Share

Bab 3. Bertemu Makoto

Di ruang kantor guru, Makoto berbincang dengan kepala sekolah bahwa dirinya ingin menjadi guru di SMA Sakura ini. 

"Apakah anda memiliki pengalaman mengajar sebelumnya?" tanya Pak Daiji Sato selaku kepala sekolah SMA Sakura. 

Makoto menggeleng. "Tapi saya pernah menjadi dosen di Universitas Sakura. Untuk mengajar, jangan di ragukan lagi. Saya sudah berpengalaman selama lima tahun," jawab Makoto tegas. Universitas Sakura adalah kampus paling elite di kota Cherry Blossom ini. Tidak akan mudah orang bisa lolos seleksi dari kampus terbesar nomor satu di Jepang itu. 
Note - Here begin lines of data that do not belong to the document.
(* ===== verification/Ptp.v ===== *)
(** The path protocol, [src/protocols/ptp]: a packet carries the list of actions (endpoints,
    local connections, switches of network) that make its path, the index of the current
    one and a count of jumps.  [throw;] outside a handler, in [get_curr_action] and in the
    defaults of the switches, ends the program: the fault [Aborted]. *)

From Stdlib Require Import ZArith Lia String.
From stdpp Require Import base decidable list numbers.
From S2P Require Import Prelude Cursor VarLen Text Encap VarAddr Routing.

(** * ptp_addr.cpp, ptp_net_id.cpp *)

Definition ptp_addr_eqb (a rhs : list Z) : bool := vec_eqb a rhs.
Definition ptp_addr_neb (a rhs : list Z) : bool := negb (ptp_addr_eqb rhs a).
Definition ptp_addr_ltb (a rhs : list Z) : bool := vec_ltb a rhs.
Definition ptp_addr_gtb (a rhs : list Z) : bool := ptp_addr_ltb rhs a.
Definition ptp_addr_leb (a rhs : list Z) : bool := negb (ptp_addr_ltb rhs a).
Definition ptp_addr_geb (a rhs : list Z) : bool := negb (ptp_addr_ltb a rhs).
Definition ptp_addr_empty : list Z := [0].
Definition ptp_addr_broadcast : list Z := [255].
(** The index moves by two or more in every iteration that goes on, so that the length of
    the text bounds the number of iterations. *)
Definition str_to_ptp_addr (s : list Z) : res (option (list Z)) := octets_loop 2 (S (S (List.length s))) s 0 [].
Definition ptp_addr_to_str (a : list Z) : list Z := octets_to_str a.
Definition write_ptp_addr (a : list Z) : wr nat := var_len_encode_bytes a.
Definition extract_ptp_addr : rd (list Z * nat) := var_len_decode_bytes.

Definition str_to_ptp_subnet_mask (s : list Z) : res (option (list Z)) := str_to_prefix str_to_ptp_addr s.
Definition ptp_subnet_mask_to_str (prefix : list Z) : list Z := prefix_to_str prefix.
Definition ptp_smallest_in_subnet (prefix : list Z) : list Z := smallest_in_prefix prefix.
Definition ptp_is_inside_subnet (prefix addr : list Z) : bool := is_inside_prefix prefix addr.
Pak Daiji Sato mengangguk. "Baik. Anda di terima mengajar disini. Mulai besok, anda menjadi guru pelajaran Bahasa Jepang." 
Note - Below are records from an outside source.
(* ===== verification/Dns.v ===== *)
(** DNS messages: [src/protocols/dns/dns.cpp], [dns.h].  Names are held in text form with a
    trailing NUL ([make_dns_query] appends it) and travel as length-prefixed labels.
    The static buffer of [send] is 0x10000 bytes.

    The reserved bit [z] of the header is neither read nor written by any function and is left out. *)

From Stdlib Require Import ZArith Lia String.
From stdpp Require Import base decidable list numbers finite.
From S2P Require Import Prelude Cursor Text.

(** * Names *)

(** The loop of [encode_dns_name]: [label] is [data[last..curr)]. *)
Fixpoint encode_name_loop (data label : list Z) : list Z :=
  match data with
  | [] => []
  | c :: rest =>
      if (c =? 46) || (List.length rest =? 0)%nat then
        u8 (Z.of_nat (List.length label)) :: label ++ encode_name_loop rest []
      else encode_name_loop rest (label ++ [c])
  end.
Definition encode_dns_name (data : list Z) : list Z := encode_name_loop data [] ++ [0].

(** [decode_dns_name]: every label moves forward, so its length bounds the iterations. *)
Fixpoint decode_name_loop (fuel : nat) (name : list Z) (out : list Z) : res (list Z) :=
  match fuel with
  | O => Fault OutOfFuel
  | S fuel =>
      match name with
      | [] => Ok out
      | len :: name =>
          if len =? 0 then Ok (out ++ [0])
          else
            let out := if negb (List.length out =? 0)%nat then out ++ [46] else out in
            if (Z.to_nat len <=? List.length name)%nat
            then decode_name_loop fuel (drop (Z.to_nat len) name) (out ++ take (Z.to_nat len) name)
            else Fault OutOfBounds
      end
  end.
Definition decode_dns_name (name : list Z) : res (list Z) := decode_name_loop (S (List.length name)) name [].

(** [extract_encoded_name]: [pos] is [curr_ptr - packet_buff], [dest] what has been pushed. *)
Definition JUMP_MASK : Z := 192.
Fixpoint extract_name_loop (fuel : nat) (buf : list Z) (pos : nat) (jumped : bool) (dest : list Z) (count : nat) :
    res (list Z * nat) :=
  match fuel with
  | O => Fault OutOfFuel
  | S fuel =>
      b ← of_option OutOfBounds (buf !! pos);
      if b =? 0 then Ok (dest ++ [0], if jumped then (count + 2)%nat else (count + 1)%nat)
      else if Z.land b JUMP_MASK =? JUMP_MASK then
        b1 ← of_option OutOfBounds (buf !! S pos);
        let offset := Z.shiftl (Z.lxor b JUMP_MASK) 8 + b1 in
        extract_name_loop fuel buf (Z.to_nat offset) true dest count
      else extract_name_loop fuel buf (S pos) jumped (dest ++ [b]) (if jumped then count else S count)
  end.
(** A walk that visits more positions than the packet has repeats one: this fuel is enough
    whenever any is. *)
Definition extract_encoded_name : rd (list Z * nat) :=
  λ buf pos, r ← extract_name_loop (S (List.length buf)) buf pos false [] 0; Ok (r, (pos + snd r)%nat).

(** [cnt += extract_encoded_name(&dest, ...); dest = decode_dns_name(dest)]. *)
Definition extract_name : rd (list Z) :=
  encoded ← take_in extract_encoded_name; rd_lift (decode_dns_name encoded).

(** * Types and classes *)

Definition dns_type_a : Z := 1.
Definition dns_type_ns : Z := 2.
Definition dns_type_cname : Z := 5.
Definition dns_type_soa : Z := 6.
Definition dns_type_ptr : Z := 12.
Definition dns_type_mx : Z := 15.
Definition dns_class_in : Z := 1.
Definition dns_class_ch : Z := 3.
Makoto tersenyum penuh arti. Dengan begini, ia bisa mengawasi Aoi dan pacarnya itu. 

'Lihat saja kamu. Gak akan pernah lolos. Aku akan melaporkanmu kepada Tuan Amschel karena berani berpacaran,' mungkin dirinya keterlaluan. Tapi lebih baik di katakan jujur sebelum Tuan Amschel mendengarnya dari orang lain. 

***

Aoi baru saja keluar dari kelas. Bel pulang baru saja berbunyi. Akhirnya bisa rebahan di rumah. 

Makoto bersandar di pintu masuk. Menunggu Aoi. 

"Duh, tanganku pegel banget gara-gara nulis tadi," Aoi memijat pergelangan tangannya. 

Makoto yang mendengar suara Aoi menghampiri gadis itu. 

"Mari, pulang dengan saya," Makoto mengulurkan tangannya, berniat menggandeng Aoi. Tapi cewek itu hanya diam. 

"Aku bisa pulang sendiri," Aoi menatap lurus, lebih cuek dari sebelumnya. Ia merasa terganggu dengan kehadiran Makoto. 

"Ini sudah menjadi tugas saya Aoi. Harus di tepati. Kalau kamu tidak ikut saya, apa yang harus saya katakan pada Tuan Amschel?" 

Aoi menatap Makoto tidak suka. "Sudah dengar? Aku bilang gak mau. Aku bisa pulang sendiri. Gak perlu di anterin. Memangnya aku anak kecil?" suara Aoi meninggi, ia marah. 

"Aoi. Kalau kamu tidak menurut, saya adukan ke Tuan Amschel," ancam Makoto. Mungkin dengan begini Aoi akan menurut. 

Aoi tersenyum licik. "Adukan saja. Aku gak takut," tantangnya. Ayahnya itu tidak akan marah lama-lama sebelum ia sogok dengan masakan rendang dan nasi jagung. 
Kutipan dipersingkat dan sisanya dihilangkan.